Look at the brake shoes, one half of a pair will have a longer or taller friction material. Always remember large shoe to the rear. Now get your brake shoes into two pairs.
Now that you know which one is front, and which one is rear. Now which way is up?
There's a flat metal bar in amongst your parts. It might not be flat, it might have a little bend here and there, but the ends will be parallel and have a slot in each end. That piece is called a "parking brake spreader bar" and it's purpose is to activate the front brake shoe with your parking brake. Now find the oval shaped compression spring that goes over one end of it, you'll need it later. [ Diagram: park brake strut and spring ]
That flat parking brake spreader bar goes into a corresponding slot in the brake shoe. Look at the inside of the brake shoe, you'll find a square or rectangular notch or slot in them. Thats always at the top.
Cool. So now that we know which brake shoe goes where and in which direction. Time to put them back on. Put the front shoe on the backing plate first, it can be put on without much drama; theres nothing extra to add yet. Just push that nail looking thing with the weird non-pointy end on it through the hole in the backing plate, verify its the right hole by noting a hole in the same place at the rear of the backing plate. [ Diagram: hold down pins ]
Stick the brake shoe in place. There's usually a notch in the top to go around the wheel cylinder, or sometimes the pushrods coming out of the wheel cylinder have a slot in them to accept the brake shoe. Either way, it will be self-explanatory. The top of the shoe will always rest against something solid on the backing plate. Once the brake shoe is in place, the pin you pushed through the backing plate should come through a hole in the middle of the brake shoe somewhere. It gets fun now unless you have the correct tools.

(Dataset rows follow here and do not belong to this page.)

(** * PennyWise dashboard: the summary-refresh component and its derived metrics

    A shallow embedding of [frontend/src/components/Dashboard.tsx].

    - JavaScript numbers are IEEE 754 binary64 values: they are modelled by
      Rocq's primitive [float], whose operations are the same roundings.
    - A parsed response body is a [JSON] value; the TypeScript interface
      [SummaryData] is a record, and [encode] gives the object a well-shaped
      body parses to.
    - The component's three [useState] cells form [State]; the asynchronous
      functions [fetchData] and [generateDemoData] are split at their [await]
      points, and [step] interleaves them with timer ticks, clicks and unmount.
*)

From Stdlib Require Import Floats ZArith Ascii String List Bool Lia DecimalString.
Import ListNotations.

#[local] Set Warnings "-register-all".
#[local] Open Scope string_scope.

(* ================================================================== *)
(** ** JavaScript values reaching the component *)
(* ================================================================== *)

(** What [response.json()] can resolve to. *)
Inductive JSON : Type :=
| JNull
| JBool (b : bool)
| JNum (x : float)
| JStr (s : string)
| JArr (items : list JSON)
| JObj (fields : list (string * JSON)).

(** What a [catch (err)] clause can receive: an [Error] instance with its
    [message], or any other thrown value ([err instanceof Error] is false). *)
Inductive Thrown : Type :=
| ErrorObj (message : string)
| NonError.

(** [ToBoolean] on a number: [+0], [-0] and [NaN] are falsy. *)
Definition number_truthy (x : float) : bool :=
  negb (PrimFloat.is_zero x || PrimFloat.is_nan x).

(** [ToBoolean] on a string: only the empty string is falsy. *)
Definition string_truthy (s : string) : bool :=
  match s with
  | EmptyString => false
  | String _ _ => true
  end.
(** * Synapse appservice worker and room-hierarchy admin servlet

    A shallow embedding of

    - [synapse/app/appservice.py]: [AppserviceServer.replicate], the
      replication loop of the appservice worker, and
    - [synapse/rest/admin/room_hierarchy.py]:
      [RemoveHierarchyMemberRestServlet.on_DELETE].

    Python dictionaries are [gmap]s, sets are [gset]s.  Code that can raise
    lives in a small state-and-exception monad which also records the calls
    made to the collaborators (http client, store, handlers, logger). *)

From Stdlib Require Import ZArith List Ascii String Sorted Lia.
From stdpp Require Import gmap strings list fin_maps.

Local Open Scope string_scope.
Local Open Scope Z_scope.
Local Open Scope list_scope.

(** ** Python exceptions and Twisted deferreds *)

Inductive exn : Type :=
| KeyError (key : string)
| TypeError
| AttributeError
| SynapseError (code : Z) (msg : string)
| OtherError (msg : string).

(** How a piece of generator code leaves off: it returns, it raises, or it
    is suspended at a [yield] on a deferred that has not fired. *)
Inductive outcome (A : Type) : Type :=
| Returned (a : A)
| Raised (e : exn)
| Suspended.
Arguments Returned {A} a.
Arguments Raised {A} e.
Arguments Suspended {A}.

(** A deferred as its receiver finds it. *)
Inductive deferred (A : Type) : Type :=
| Fired (a : A)
| Failed (e : exn)
| Pending.
Arguments Fired {A} a.
Arguments Failed {A} e.
Arguments Pending {A}.

(** ** JSON values, as [get_json] decodes them *)

#[local] Set Warnings "-register-all".

Inductive json : Type :=
| JNull
| JBool (b : bool)
| JNum (n : Z)
| JStr (s : string)
| JArr (items : list json)
| JObj (fields : gmap string json).

(** Python truth value: what [if stream:] tests. *)
Definition truthy (v : json) : bool :=
  match v with
  | JNull => false
  | JBool b => b
  | JNum n => negb (n =? 0)%Z
  | JStr s => negb (String.eqb s EmptyString)
  | JArr items => match items with [] => false | _ => true end
  | JObj fields => negb (bool_decide (fields = ∅))
  end.

(** [d.get(key)]: only dictionaries have the method; a missing key gives
    [None]. *)
Definition py_get (d : json) (key : string) : outcome json :=
  match d with
  | JObj fields => Returned (default JNull (fields !! key))
  | _ => Raised AttributeError
  end.

(** [d[key]] with a string key. *)
Definition py_getitem (d : json) (key : string) : outcome json :=
  match d with
  | JObj fields =>
      match fields !! key with
      | Some v => Returned v
      | None => Raised (KeyError key)
      end
  | _ => Raised TypeError
  end.

#[local] Set Warnings "register-all".

(** ** The monad of the worker's code

    A computation reads and updates a state [W], says how it leaves off
    and lists the collaborator calls it made, oldest first. *)

Module Mon.

Section Monad.
Context {W E : Type}.

Definition M (A : Type) : Type := W -> outcome A * W * list E.

Definition ret {A} (a : A) : M A := fun w => (Returned a, w, []).

Definition bind {A B} (m : M A) (k : A -> M B) : M B :=
  fun w =>
    match m w with
    | (Returned a, w1, t1) =>
        match k a w1 with (r, w2, t2) => (r, w2, t1 ++ t2) end
    | (Raised e, w1, t1) => (Raised e, w1, t1)
    | (Suspended, w1, t1) => (Suspended, w1, t1)
    end.

Definition raise {A} (e : exn) : M A := fun w => (Raised e, w, []).
Definition lift {A} (r : outcome A) : M A := fun w => (r, w, []).
Definition emit (e : E) : M unit := fun w => (Returned tt, w, [e]).
Definition get : M W := fun w => (Returned w, w, []).
Definition put (w : W) : M unit := fun _ => (Returned tt, w, []).

(** [try: body except: handler] with a bare [except], which catches
    every exception. *)
Definition try_except {A} (body : M A) (handler : exn -> M A) : M A :=
  fun w =>
    match body w with
    | (Raised e, w1, t1) =>
        match handler e w1 with (r, w2, t2) => (r, w2, t1 ++ t2) end
    | other => other
    end.

(** [yield d] inside an [inlineCallbacks] generator whose caller does
    not wait for it. *)
Definition yield_ {A} (d : deferred A) : M A :=
  match d with
  | Fired a => ret a
  | Failed e => raise e
  | Pending => fun w => (Suspended, w, [])
  end.

(** Calling a function decorated with [defer.inlineCallbacks]: the
    generator runs up to its first unfired deferred; whatever it raises
    is stored in the deferred handed back, never raised in the caller. *)
Definition inlineCallbacks {A} (gen : M A) : M (deferred A) :=
  fun w =>
    match gen w with
    | (Returned a, w1, t1) => (Returned (Fired a), w1, t1)
    | (Raised e, w1, t1) => (Returned (Failed e), w1, t1)
    | (Suspended, w1, t1) => (Returned Pending, w1, t1)
    end.

(** [for x in l: acc = f(acc, x)], left as soon as a turn raises. *)
Fixpoint foldM {A B} (f : B -> A -> M B) (acc : B) (l : list A) : M B :=
  match l with
  | [] => ret acc
  | x :: rest => bind (f acc x) (fun acc' => foldM f acc' rest)
  end.
End Monad.

Arguments M : clear implicits.

(** How a run ended, the state it left and the calls it made. *)
Definition ended {W E A} (o : outcome A * W * list E) : outcome A := fst (fst o).
Definition final {W E A} (o : outcome A * W * list E) : W := snd (fst o).
Definition events {W E A} (o : outcome A * W * list E) : list E := snd o.

End Mon.

Declare Scope py_scope.
Delimit Scope py_scope with py.
Notation "x <~ m ;; k" := (Mon.bind m (fun x => k))
  (at level 100, m at next level, right associativity) : py_scope.
Notation "m ;;; k" := (Mon.bind m (fun _ => k))
  (at level 100, right associativity) : py_scope.

(** * [synapse/app/appservice.py] *)

Module Appservice.

Import Mon.
Local Open Scope py_scope.

(** What the worker asks of its datastore ([AppserviceSlaveStore], whose
    mixins are defined outside this file): the two methods the loop calls.
    [process_replication] may raise, and hands back the store as the call
    left it. *)
Class ReplicaStore (S : Type) : Type := {
  stream_positions : S -> gmap string Z;
  process_replication : S -> json -> option exn * S
}.

(** The collaborators reached over the network.  The first argument counts
    the polls answered so far, so that answers may change over time.
    [get_json] tells how long the long-poll was held and how it ended;
    [notify_interested_services] raises at once or hands back a deferred. *)
Record Env : Type := {
  get_json : nat -> string -> gmap string Z -> nat * (exn + json);
  notify_interested_services : nat -> json -> exn + deferred unit
}.

(** Calls made by the loop, in the order made. *)
Inductive event : Type :=
| EvGetJson (url : string) (args : gmap string Z)
| EvGotJson (r : exn + json)
| EvProcessReplication (result : json) (failure : option exn)
| EvNotify (max_stream_id : json)
| EvLogException (msg : string) (url : string)
| EvSleep (seconds : nat).

Record world (S : Type) : Type := World {
  store : S;
  now : nat;
  polls : nat
}.
Arguments World {S} store now polls.
Arguments store {S} w.
Arguments now {S} w.
Arguments polls {S} w.

Section Replicate.
Context {S : Type} `{ReplicaStore S}.
Variable env : Env.
Variable replication_url : string.

Abbreviation M := (Mon.M (world S) event).

Definition of_sum {A} (r : exn + A) : outcome A :=
  match r with inr a => Returned a | inl e => Raised e end.

(** Time passing while the loop is suspended. *)
Definition advance (dur : nat) : M unit :=
  fun w => (Returned tt, World (store w) (now w + dur)%nat (polls w), []).

Definition call_stream_positions : M (gmap string Z) :=
  fun w => (Returned (stream_positions (store w)), w, []).

(** [yield http_client.get_json(url, args=args)]: the loop resumes when
    the request has ended, with its result or with its failure. *)
Definition call_get_json (url : string) (args : gmap string Z) : M json :=
  emit (EvGetJson url args) ;;;
  w <~ get ;;
  let '(dur, r) := get_json env (polls w) url args in
  put (World (store w) (now w + dur)%nat (Datatypes.S (polls w))) ;;;
  emit (EvGotJson r) ;;;
  lift (of_sum r).

Definition call_process_replication (result : json) : M unit :=
  w <~ get ;;
  let '(failure, st) := process_replication (store w) result in
  put (World st (now w) (polls w)) ;;;
  emit (EvProcessReplication result failure) ;;;
  match failure with
  | None => ret tt
  | Some e => raise e
  end.

Definition call_notify (max_stream_id : json) : M (deferred unit) :=
  emit (EvNotify max_stream_id) ;;;
  w <~ get ;;
  match notify_interested_services env (polls w) max_stream_id with
  | inr d => ret d
  | inl e => raise e
  end.

Definition logger_exception (msg url : string) : M unit :=
  emit (EvLogException msg url).

(** [yield sleep(seconds)]. *)
Definition sleep (seconds : nat) : M unit :=
  emit (EvSleep seconds) ;;; advance seconds.

(** The nested generator [replicate(results)]. *)
Definition replicate_results (results : json) : M unit :=
  stream <~ lift (py_get results "events") ;;
  if truthy stream then
    max_stream_id <~ lift (py_getitem stream "position") ;;
    d <~ call_notify max_stream_id ;;
    yield_ d
  else ret tt.

(** One turn of [while True:]. *)
Definition iteration : M unit :=
  try_except
    (args <~ call_stream_positions ;;
     let args := <["timeout" := 30000]> args in
     result <~ call_get_json replication_url args ;;
     call_process_replication result ;;;
     _ <~ inlineCallbacks (replicate_results result) ;;
     ret tt)
    (fun _ =>
       logger_exception "Error replicating from %r" replication_url ;;;
       sleep 30).

(** The first [n] turns of the loop. *)
Fixpoint replicate (n : nat) : M unit :=
  match n with
  | O => ret tt
  | Datatypes.S n' => iteration ;;; replicate n'
  end.

(** The state at the head of each of the first [n] turns. *)
Fixpoint starts (n : nat) (w : world S) : list (world S) :=
  match n with
  | O => []
  | Datatypes.S n' => w :: starts n' (final (iteration w))
  end.
End Replicate.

Pick up one of those small round compression springs, and one of the funky looking washers with the slotted hole in them. [ Diagram: hold down spring and retainers ] Count how many of those washers you have, sometimes theres one under and one over the spring, sometimes just one over. Figure out how many you got and how many you need. Try and hold the brake shoe in place while also holding that pin through the backing plate and out the brake shoe. Stack one of the slotted washers on top of a spring and push it against the brake shoe, over the pin. Use needle nose pliers or the correct tool. Sometimes I use a nutdriver if it's more convenient to put enough pressure on that sucker to get the pin with the flattened head to come through that slotted hole. Then do some magic and turn the washer a quarter turn while holding the pin steady. This will lock the washer in place because the "ears" on the pin will lock into grooves on the washer, preventing it from turning.
If all went well, the brake shoe will stay in place now. If all went badly, you shot the spring and washer across the driveway and into the grass never to be seen again. Deep breath. Go to the parts store for a new brake hardware kit, repeat until you succeed or run out of new parts. If you know yourself to be clumsy, consider working with some kind of back drop or enormously fat friend behind you.

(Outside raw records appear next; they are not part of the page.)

(** * Worker-safety detection: the violation filter and the alert cooldown

    A shallow embedding of [src/detect.py], [src/alert.py] and
    [src/utils.py], and the properties of the violation filter, of the
    drawing of the frame and of the alert cooldown proved over it.

    Conventions of the embedding.
    - Confidences are Python floats: binary64 values, compared with the IEEE
      comparison ([PrimFloat.ltb]).
    - [datetime] values are integers: the number of microseconds since a fixed
      origin ([datetime] has microsecond resolution and its arithmetic is
      exact); a [timedelta] is a signed number of microseconds.
    - The cooldown [alerts.min_time_between_alerts] of the configuration
      is an integer number of seconds.
    - The external collaborators (model, clock, file system, OpenCV,
      Telegram) are not modelled: what they return, and whether they raise,
      while one frame is processed is an input ([FrameEnv], [DrawEnv]);
      this includes the drawing calls of OpenCV, which raise [cv2.error] on
      arguments they do not accept.
    - A Python exception that leaves a function is a result (the left
      summand); what is printed, written or sent is recorded in a trace of
      [Event]s. *)

From Stdlib Require Import Floats ZArith Lia Ascii.
From stdpp Require Import gmap strings list.

Local Open Scope Z_scope.

(** ** Data *)

(** One element of [result.boxes], after the conversions the code applies:
    [int(box.cls[0])], [float(box.conf[0])] and [box.xyxy[0].tolist()]. *)
Record Box := mkBox {
  cls : Z;
  conf : float;
  xyxy : list float
}.

(** One element of the list the model returns: its boxes and its dictionary
    [names] from class ids to class names. *)
Record Result := mkResult {
  boxes : list Box;
  names : gmap Z string
}.

(** The dictionary [{'class': .., 'confidence': .., 'bbox': ..}] appended by
    [detect_violations]; also the Detection of the specification. *)
Record Detection := mkDetection {
  d_class : string;
  d_confidence : float;
  d_bbox : list float
}.

(** The keys of [config.yaml] that the modelled code reads. *)
Record Config := mkConfig {
  confidence_threshold : float;      (* detection.confidence_threshold *)
  violation_classes : list string;   (* violations.violation_classes *)
  save_screenshots : bool;           (* alerts.save_screenshots *)
  screenshot_dir : string;           (* alerts.screenshot_path *)
  min_time_between_alerts : Z;       (* alerts.min_time_between_alerts, seconds *)
  enable_alerts : bool;              (* telegram.enable_alerts *)
  bot_token : string;                (* telegram.bot_token *)
  chat_id : string;                  (* telegram.chat_id *)
  save_output : bool;                (* video.save_output *)
  show_preview : bool                (* video.show_preview *)
}.

(** Python exceptions, all subclasses of [Exception]. [KeyError],
    [IndexError] and [UnboundLocalError] are raised by the code of
    [detect.py]; [ValueError] and [OverflowError] by unpacking and by [int()]
    in [draw_boxes] (and [OverflowError] by [timedelta]); [Cv2Error] stands
    for [cv2.error]; the last three stand for what the calls inside the
    [try] block of [send_violation_alert] can raise:
    [telegram.error.TelegramError] and its subclasses, [FileNotFoundError],
    and any other exception. *)
Inductive Exn :=
| KeyError (key : Z)
| IndexError
| UnboundLocalError (name : string)
| ValueError
| OverflowError
| Cv2Error
| TelegramError
| FileNotFoundError
| OtherException.

(** ** detect.py: [SafetyDetector.detect_violations] *)

(** [class_name in violation_classes] on a YAML list of strings. *)
Definition class_in (class_name : string) (classes : list string) : bool :=
  bool_decide (class_name ∈ classes).

(** [confidence > threshold] on Python floats. *)
Definition float_gt (confidence threshold : float) : bool :=
  PrimFloat.ltb threshold confidence.

(** The test of line 46. *)
Definition is_violation (cfg : Config) (class_name : string) (confidence : float) : bool :=
  class_in class_name (violation_classes cfg)
  && float_gt confidence (confidence_threshold cfg).

(** The inner loop [for box in boxes], with the list [violations] built so
    far; [result.names[class_id]] raises [KeyError] on an unknown id. *)
Fixpoint scan_boxes (cfg : Config) (nm : gmap Z string) (bs : list Box)
    (violations : list Detection) : Exn + list Detection :=
  match bs with
  | [] => inr violations
  | box :: bs' =>
      let class_id := cls box in
      match nm !! class_id with
      | None => inl (KeyError class_id)
      | Some class_name =>
          let confidence := conf box in
          if is_violation cfg class_name confidence
          then scan_boxes cfg nm bs'
                 (violations ++ [mkDetection class_name confidence (xyxy box)])
          else scan_boxes cfg nm bs' violations
      end
  end.

(** The outer loop [for result in results]. *)
Fixpoint scan_results (cfg : Config) (results : list Result)
    (violations : list Detection) : Exn + list Detection :=
  match results with
  | [] => inr violations
  | result :: results' =>
      match scan_boxes cfg (names result) (boxes result) violations with
      | inl e => inl e
      | inr violations' => scan_results cfg results' violations'
      end
  end.

Definition detect_violations (cfg : Config) (results : list Result)
    : Exn + list Detection :=
  scan_results cfg results [].

(** *** The input of the filter as a sequence of detections

    The specification's filter takes a sequence of Detections; the code takes
    the model's results. [detections] is the sequence of detections that a
    list of results presents: every box of every result, in order, with its
    class name looked up. It raises on the first unknown class id, as the scan
    does. *)
Fixpoint box_detections (nm : gmap Z string) (bs : list Box) : Exn + list Detection :=
  match bs with
  | [] => inr []
  | box :: bs' =>
      match nm !! cls box with
      | None => inl (KeyError (cls box))
      | Some class_name =>
          match box_detections nm bs' with
          | inl e => inl e
          | inr ds => inr (mkDetection class_name (conf box) (xyxy box) :: ds)
          end
      end
  end.

Fixpoint detections (results : list Result) : Exn + list Detection :=
  match results with
  | [] => inr []
  | result :: results' =>
      match box_detections (names result) (boxes result) with
      | inl e => inl e
      | inr ds =>
          match detections results' with
          | inl e => inl e
          | inr ds' => inr (ds ++ ds')
          end
      end
  end.

(** The specification's criterion on one detection. *)
Definition qualifies (classes : list string) (threshold : float) (d : Detection) : Prop :=
  d_class d ∈ classes ∧ PrimFloat.ltb threshold (d_confidence d) = true.

Global Instance qualifies_dec classes threshold d :
  Decision (qualifies classes threshold d).
Proof. unfold qualifies. apply _. Defined.

Definition map_inr {E A B} (f : A → B) (r : E + A) : E + B :=
  match r with inl e => inl e | inr a => inr (f a) end.

(** ** utils.py: [draw_boxes]

    The annotated frame is modelled by the list of drawing calls made on the
    copy of the frame, in order. *)

(** Python's [int(x)] on a float: truncation towards zero. *)
Definition int_of_float (f : float) : Exn + Z :=
  match Prim2SF f with
  | S754_zero _ => inr 0
  | S754_infinity _ => inl OverflowError
  | S754_nan => inl ValueError
  | S754_finite s m e =>
      let magnitude :=
        if 0 <=? e then Z.pos m * 2 ^ e else Z.pos m / 2 ^ (- e) in
      inr (if s then - magnitude else magnitude)
  end.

Now that was the easy part. Luckily, you took these brakes apart yourself, so you do remember some of it and its all coming back to you right?

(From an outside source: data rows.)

(** One call, from any consistent database: every row stays in place with
    its key and its entry columns; its exit columns change only under
    [log_exit], and only if all of them were unset. A row that appears
    was created by [log_entry] with the arguments of the call and has no
    exit column set. *)
Lemma step_frame (o : op) (db : database) :
  consistent db ->
  (forall i r,
      trade_log_rows db !! i = Some r ->
      exists r',
        trade_log_rows (step o db) !! i = Some r'
        /\ trade_log.id r' = trade_log.id r
        /\ trade_log.created_at r' = trade_log.created_at r
        /\ entry_columns r' = entry_columns r
        /\ (r' = r \/ (is_log_exit o /\ exit_unset r /\ is_closed r' = true)))
  /\ (forall i r',
        trade_log_rows (step o db) !! i = Some r' ->
        trade_log_rows db !! i = None ->
        created_by o r' /\ exit_unset r').
Proof.
  intros Hc. destruct o as [now tid pair' strategy entry_time entry_price ind reg
                           |tid exit_time exit_price exit_reason ind reg
                              entry_price duration
                           |now pair' timestamp reg ind]; simpl.
  - destruct (TradeLogger.log_entry now tid pair' strategy entry_time
                entry_price ind reg db) as [[rowid db']|e] eqn:He.
    + apply log_entry_inv in He
        as (new & Hrows & _ & _ & _ & _ & _ & Hnow & Hun & _ & Hcols).
      rewrite Hrows. split.
      * intros i r Hi. exists r. rewrite lookup_app_l
          by (by eapply lookup_lt_Some). repeat split; auto.
      * intros i r' Hi Hnone.
        apply lookup_snoc_Some in Hi as [[_ Hi]|[_ <-]]; [congruence|].
        repeat split; assumption.
    + split; [|intros i r' Hi Hnone; congruence].
      intros i r Hi. exists r. repeat split; auto.
  - destruct (TradeLogger.select_latest (str tid) (trade_log_rows db))
      as [row|] eqn:Hsel.
    + rewrite (log_exit_found _ _ _ _ _ _ _ _ _ _ Hsel).
      cbn [snd trade_log_rows]. split.
      * intros i r Hi. rewrite list_lookup_fmap, Hi.
        cbn [fmap option_fmap option_map]. eexists. split; [reflexivity|].
        unfold TradeLogger.update_matches.
        destruct (bool_decide (trade_log.trade_id r = str tid)); cbn [andb];
          [|repeat split; auto].
        destruct (is_open r) eqn:Hop; [|repeat split; auto].
        repeat split; try reflexivity. right.
        destruct Hc as (_ & Hunset & _).
        repeat split. apply Hunset; [by eapply list_elem_of_lookup_2|exact Hop].
      * intros i r' Hi Hnone. rewrite list_lookup_fmap, Hnone in Hi.
        discriminate Hi.
    + rewrite (log_exit_not_found _ _ _ _ _ _ _ _ _ Hsel). cbn [snd].
      split; [|intros i r' Hi Hnone; congruence].
      intros i r Hi. exists r. repeat split; auto.
  - split; [|intros i r' Hi Hnone; congruence].
    intros i r Hi. exists r. repeat split; auto.
Qed.

(** Any number of later calls. *)
Lemma run_frame (ops : list op) (db : database) :
  consistent db ->
  forall i r,
    trade_log_rows db !! i = Some r ->
    exists r',
      trade_log_rows (run ops db) !! i = Some r'
      /\ trade_log.id r' = trade_log.id r
      /\ trade_log.created_at r' = trade_log.created_at r
      /\ entry_columns r' = entry_columns r
      /\ (is_closed r = true -> r' = r).
Proof.
  revert db. induction ops as [|o ops IH]; intros db Hc i r Hi.
  - exists r. repeat split; auto.
  - destruct (proj1 (step_frame o db Hc) i r Hi)
      as (r1 & Hi1 & Hid1 & Hnow1 & Hcols1 & Hexit1).
    destruct (IH (step o db) (consistent_step o db Hc) i r1 Hi1)
      as (r' & Hi' & Hid' & Hnow' & Hcols' & Hexit').
    exists r'. split; [exact Hi'|]. repeat split; try congruence.
    intros Hclosed.
    destruct Hexit1 as [->|(_ & Hunset & _)]; [by apply Hexit'|].
    unfold is_closed, is_open in Hclosed. unfold exit_unset, exit_columns in Hunset.
    assert (trade_log.exit_time r = None) as Hnone by congruence.
    rewrite Hnone in Hclosed. discriminate Hclosed.
Qed.

End WrittenOnce.

(** C4. Along every sequence of recorder calls: a call neither removes nor
    moves a row and keeps its key and its entry columns; it changes the exit
    columns of a row only if it is a [log_exit] and all of them were unset;
    a new row comes from [log_entry] only, with the arguments of the call
    in its entry columns, as the store keeps them, and no exit column set;
    and whatever calls follow, the entry columns stay as they were written
    and a closed row stays as it is. *)
Theorem entry_columns_written_once (ops : list op) (o : op) (later : list op) :
  let db := run ops empty_database in
  (forall i r,
      trade_log_rows db !! i = Some r ->
      exists r',
        trade_log_rows (step o db) !! i = Some r'
        /\ trade_log.id r' = trade_log.id r
        /\ entry_columns r' = entry_columns r
        /\ (r' = r \/ (is_log_exit o /\ exit_unset r /\ is_closed r' = true)))
  /\ (forall i r',
        trade_log_rows (step o db) !! i = Some r' ->
        trade_log_rows db !! i = None ->
        created_by o r' /\ exit_unset r')
  /\ (forall i r,
        trade_log_rows db !! i = Some r ->
        exists r',
          trade_log_rows (run later db) !! i = Some r'
          /\ trade_log.id r' = trade_log.id r
          /\ entry_columns r' = entry_columns r
          /\ (is_closed r = true -> r' = r)).
Proof.
  intros db.
  assert (Hc : consistent db) by apply consistent_run, consistent_empty.
  split; [|split].
  - intros i r Hi.
    destruct (proj1 (step_frame o db Hc) i r Hi) as (r' & H1 & H2 & _ & H3 & H4).
    exists r'. auto.
  - apply (proj2 (step_frame o db Hc)).
  - intros i r Hi.
    destruct (run_frame later db Hc i r Hi) as (r' & H1 & H2 & _ & H3 & H4).
    exists r'. auto.
Qed.

Lemma entry_columns_written_once_witness :
  let db := run [Sample.entry (PyStr "1") "momentum_rsi_bb" 100
                   (Sample.regime "low" "ranging")] empty_database in
  let o := Sample.exit (PyStr "1") 100 105 (Sample.regime "high" "strong_trend") in
  exists r r',
    trade_log_rows db !! 0%nat = Some r
    /\ trade_log_rows (step o db) !! 0%nat = Some r'
    /\ trade_log.id r' = trade_log.id r
    /\ entry_columns r' = entry_columns r
    /\ exit_unset r /\ is_closed r' = true.
Proof.
  intros db o.
  destruct (trade_log_rows db !! 0%nat) as [r|] eqn:Hr;
    [|vm_compute in Hr; discriminate Hr].
  destruct (proj1 (entry_columns_written_once
                     [Sample.entry (PyStr "1") "momentum_rsi_bb" 100
                        (Sample.regime "low" "ranging")] o []) 0%nat r Hr)
    as (r' & Hr' & Hid & Hcols & Hexit).
  exists r, r'. split; [reflexivity|]. split; [exact Hr'|].
  split; [exact Hid|]. split; [exact Hcols|].
  vm_compute in Hr, Hr'. injection Hr as <-. injection Hr' as <-.
  split; reflexivity.
Defined.

(** ** The performance analyzer *)

(** *** Too few closed trades for [detect_decay] *)

Section DecayWindows.

Lemma length_insert_desc (r : trade_log.row) (rows : list trade_log.row) :
  length (PerformanceAnalyzer.insert_desc r rows) = S (length rows).
Proof.
  induction rows as [|x rows IH]; simpl; [reflexivity|].
  destruct (String.leb _ _); simpl; [reflexivity | by rewrite IH].
Qed.

Lemma length_order_by_exit_time_desc (rows : list trade_log.row) :
  length (PerformanceAnalyzer.order_by_exit_time_desc rows) = length rows.
Proof.
  unfold PerformanceAnalyzer.order_by_exit_time_desc.
  induction rows as [|x rows IH]; [reflexivity|].
  cbn [fold_right length]. by rewrite length_insert_desc, IH.
Qed.

(** Nothing is left after the first [n] of [n] rows. *)
Lemma slice_beyond {A} (xs : list A) (lo hi : Z) :
  len xs <= lo -> slice xs lo hi = [].
Proof.
  intros Hlo. unfold slice, slice_bound, len in *.
  destruct (lo <? 0) eqn:Hneg; [apply Z.ltb_lt in Hneg; lia|].
  rewrite (Z.min_r lo) by lia. rewrite Nat2Z.id, skipn_all. by rewrite firstn_nil.
Qed.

Next, it's the rear brake shoe that needs to be installed. Whoooaaahhh, don't just stick it on, theres stuff thats gotta be done first. The parking brake lever. [ Diagram: park brake lever ] No, not the flat bar that we talked about earlier. That was the parking brake spreader bar. Now I'm talking about the funny-looking curved piece that the parking brake cable was attached to. It's probably stil attached to the cable cause you couldnt find the right combination of tools to tear it apart.
So you've now gotta put the parking brake lever back on the brake shoe. The lever has a pin at the top that will correspond with a hole in the top of the rear brake shoe (the larger one remember?). It goes in from the backing plate side of the brake shoe. Just look at it. You remember which side is the top now. There's two holes near the top; pick the topmost one and put the pin of the brake lever through it. Somewhere in your pile of indescribable parts is a clip of some sort that holds them together. Find it and install it. Whoohooo, now we're ready to install that rear brake shoe...as soon as you figure out how to hook the bottom of the parking brake lever back onto the cable. You're on your own on that one, they're all different. You took it apart, you'll figure it out I'm sure.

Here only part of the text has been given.